* _Instructions for the task_: In the entries that follow, how many lines contain "right"? Please reply with only the number.

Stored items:
(** * The Gruntz limit engine of [limits.py], embedded over an abstract
      expression kernel.

    [limits.py] imports the expression kernel as [import sym as s]; the
    kernel itself (construction, [eval], [subs], [diff], [series], [==]) is
    not part of the sources.  The engine is therefore embedded over a record
    [kernel] holding exactly the kernel methods that [limits.py] calls, and
    every theorem about the engine is stated for an arbitrary kernel.  A
    small concrete kernel, [RefKernel.K], is given further down; it is used
    to run the engine on concrete inputs. *)

From Stdlib Require Import String List ZArith QArith Bool Lia Permutation Sorted.
Import ListNotations.
Open Scope Z_scope.
Set Warnings "-register-all".

(** ** Expression trees *)

(** Modelled from the spec: the expression classes of the kernel [sym] are
    not among the sources.  The node kinds are those of the data model --
    rational numbers, symbols, sums and products with a list of operands,
    powers, [exp], [ln] and the sentinel infinity -- under the names
    [limits.py] tests with [isinstance] ([s.number], [s.symbol], [s.add],
    [s.mul], [s.pow], [s.exp], [s.ln]) and with the fields it reads
    ([t.args], [e.a], [e.b], [e.arg]).  A symbol is identified by its name:
    [limits.py] obtains its symbols with [s.symbol("x")] and
    [s.symbol("w")], and the kernel keeps a separate [dummy] flag for symbols
    that must be unique (see [Symbol("w", True)] in [functions.py]). *)
Inductive expr : Type :=
| number (q : Q)
| symbol (name : string)
| add (args : list expr)
| mul (args : list expr)
| pow (a b : expr)
| exp (arg : expr)
| ln (arg : expr)
| infty.

Definition rational (n : Z) : expr := number (n # 1).

Definition is_number (e : expr) : bool :=
  match e with number _ => true | _ => false end.
Definition is_symbol (e : expr) : bool :=
  match e with symbol _ => true | _ => false end.
Definition is_add (e : expr) : bool :=
  match e with add _ => true | _ => false end.
Definition is_mul (e : expr) : bool :=
  match e with mul _ => true | _ => false end.
Definition is_exp (e : expr) : bool :=
  match e with exp _ => true | _ => false end.

(** Modelled from the spec: the arithmetic operators of kernel objects are
    not among the sources.  They build the nodes of the data model and leave
    them unevaluated; [limits.py] calls [.eval()] itself where it needs a
    canonical form ([(s.rational(10)**10).eval()]). *)
Definition e_add (a b : expr) : expr := add [a; b].
Definition e_mul (a b : expr) : expr := mul [a; b].
Definition e_pow (a b : expr) : expr := pow a b.
Definition e_neg (a : expr) : expr := mul [rational (-1); a].
Definition e_sub (a b : expr) : expr := add [a; e_neg b].
Definition e_div (a b : expr) : expr := mul [a; pow b (rational (-1))].

(** ** Failures *)

(** An [assert] is tagged with its line in [limits.py]; the two string
    exceptions carry the offending expression. *)
Inductive error : Type :=
| AssertionError (line : nat)
| SignError (e : expr)          (* raise "cannot determine the sign of %s" *)
| MrvError (e : expr)           (* raise "unimplemented in mrv: %s" *)
| IndexError                    (* x[0] on an empty list in domul *)
| AttributeError                (* a method or .arg on an object without it *)
| KernelError (msg : string)    (* raised inside a kernel method *)
| ReturnsNone                   (* limitinf falls off its if/elif chain *)
| OutOfFuel.

Inductive result (A : Type) : Type :=
| Ok (a : A)
| Err (err : error).
Arguments Ok {A} a.
Arguments Err {A} err.

Definition bind {A B} (m : result A) (f : A -> result B) : result B :=
  match m with
  | Ok a => f a
  | Err err => Err err
  end.

Notation "x <- m ;; k" := (bind m (fun x => k))
  (at level 61, m at next level, right associativity).
Notation "' pat <- m ;; k" := (bind m (fun x => match x with pat => k end))
  (at level 61, pat pattern, m at next level, right associativity).

Definition assert_ (line : nat) (b : bool) : result unit :=
  if b then Ok tt else Err (AssertionError line).

Fixpoint mapM {A B} (f : A -> result B) (l : list A) : result (list B) :=
  match l with
  | [] => Ok []
  | a :: l' => b <- f a ;; bs <- mapM f l' ;; Ok (b :: bs)
  end.

(** ** The kernel interface *)

Record kernel : Type := Kernel {
  k_eval : expr -> expr;                       (* e.eval() *)
  k_diff : expr -> expr -> expr;               (* e.diff(x) *)
  k_isequal : expr -> expr -> bool;            (* a.isequal(b) *)
  k_eq : expr -> expr -> bool;                 (* a == b *)
  k_lt : expr -> expr -> bool;                 (* a < b *)
  k_subs : expr -> expr -> expr -> expr;       (* e.subs(old, new) *)
  k_series : expr -> expr -> nat -> result expr; (* f.series(x, n) *)
  k_getab : expr -> expr * expr                (* e.getab() *)
}.

(** Modelled from the spec: [e.sign()] is a method of the kernel's numbers,
    which are not among the sources; the sign oracle returns the sign of a
    rational constant, -1, 0 or 1. *)
Definition number_sign (q : Q) : Z := Z.sgn (Qnum q).

(** The first component of the pairs that [leadterm] and [mrvleadterm]
    return: a kernel expression, or the Python int [0] with which [leadterm]
    starts its search ([lowest=(0, ...)]).  The int has none of the methods
    of a kernel object. *)
Inductive coefficient : Type :=
| int0
| kexpr (c : expr).

(** A pair of kernel expressions, as [extract] returns it. *)
Definition lift (t : expr * expr) : coefficient * expr :=
  (kexpr (fst t), snd t).

(** An operand of a kernel operator ([c[0]*g.arg], [wsym**c[0]]): the
    kernel takes a Python int as the number it denotes, as in
    [s.rational(10)**10]. *)
Definition operand (c : coefficient) : expr :=
  match c with
  | int0 => rational 0
  | kexpr e => e
  end.

Section Engine.

Variable K : kernel.

(** ** List helpers ([intersect], [member], [union]) *)

Fixpoint member (x : expr) (a : list expr) : bool :=
  match a with
  | [] => false
  | y :: a' => if k_eq K x y then true else member x a'
  end.

Fixpoint intersect (a b : list expr) : bool :=
  match a with
  | [] => false
  | x :: a' => if member x b then true else intersect a' b
  end.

* _Result of this exercise_: 2